Picasso's 'Guernica' Inspired By April 26 Bombing

Anniversary Of The Bombing That Inspired Picasso's Masterpiece

This April 26, we commemorate not a birth but a conception. 74 years ago, the air forces of Nazi Germany and Fascist Italy conducted a raid against civilians in the Spanish Basque town of Guernica, and set in motion the creative process of one of the most famous paintings of the 20th century.


The town of Guernica, immediately after the attacks and today.

Pablo Picasso's "Guernica," a seminal statement against authoritarianism and the destruction it inevitably brings, depicts a closely-packed room full of the dead and dying, the mourning and witnessing, all in desolate black, white and grey. The frame is dominated by the bulk of a glassy-eyed bull and a shrieking horse, archetypal figures from traditional Spanish culture who rise up out of the human carnage and whose faces have become iconic images of suffering.

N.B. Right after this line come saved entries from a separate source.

(** * Sharding specifications of [torch.distributed._shard.sharding_spec.api]

    A shallow embedding of [ChunkShardingSpec] and [EnumerableShardingSpec]:
    Python integers are [Z], Python lists are [list], exceptions are the
    [Raise] branch of [result], and the effects of [shard] (the caller's
    placements list, the collective calls, fresh tensor storage) are threaded
    through an explicit [World]. *)

From Stdlib Require Import ZArith Lia.
From stdpp Require Import gmap strings list.

Local Open Scope Z_scope.

(** ** Exceptions and the error monad *)

(** The message of an exception, kept structured rather than as text. *)
Inductive Reason : Type :=
  | NamedDimension                      (* "does not support named dimension yet!" *)
  | DimNotInteger                       (* "Sharding dim needs to be an integer" *)
  | InvalidShardingDim (d : Z)          (* "Invalid sharding dim: {dim}" *)
  | EmptyShardList                      (* "Empty shard list provided" *)
  | InconsistentRanks (r1 r2 : Z)       (* "Found inconsistent ranks for shards" *)
  | InvalidRank (r : Z)                 (* placement rank outside the group *)
  | InvalidPlacement                    (* placement string that does not parse *)
  | ShardNotImplemented.                (* "EnumerableShardingSpec.shard not implemented yet!" *)

Inductive PyExc : Type :=
  | ValueError (why : Reason)
  | NotImplementedError (why : Reason)
  | TypeError
  | IndexError
  | RuntimeError
  | ZeroDivisionError
  | OverlapError
  | ShapeMismatchError.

The painting as it appears today. It was vandalized with the words "KILL LIES ALL" by a Vietnam War protester in 1974, but the marks were easily cleaned off the varnished painting.

The painting was commissioned for the 1937 World's Fair in Paris, and quickly rose to fame in an international tour that included stints at the San Francisco Museum of Art (now SFMoMA) and Museum of Modern Art in New York, bringing the Spanish Civil War to greater attention in the United States. In the decades after World War II, the work remained associated with war's effects on civilians; it survived an attempted vandalism in 1974, following the release of an officer involved in the Vietnam War's My Lai massacre. It came to international attention again in 2003, when a tapestry version of the painting in New York City's United Nations building was covered up for a press conference given by then-Secretary of State Colin Powell. Powell's speech, which advocated the imminent invasion of Iraq, became a landmark both of the Iraq War and of a new era in art censorship that continues to this day.


Prince William speaks in front of a tapestry of the piece, which hung at Whitechapel Gallery in London during renovations at the UN.

The painting remains a definitive argument against wars of repression, and it has ingrained itself so much in the history of art and the history of the 20th century that any future dictators will have to come to terms with its power.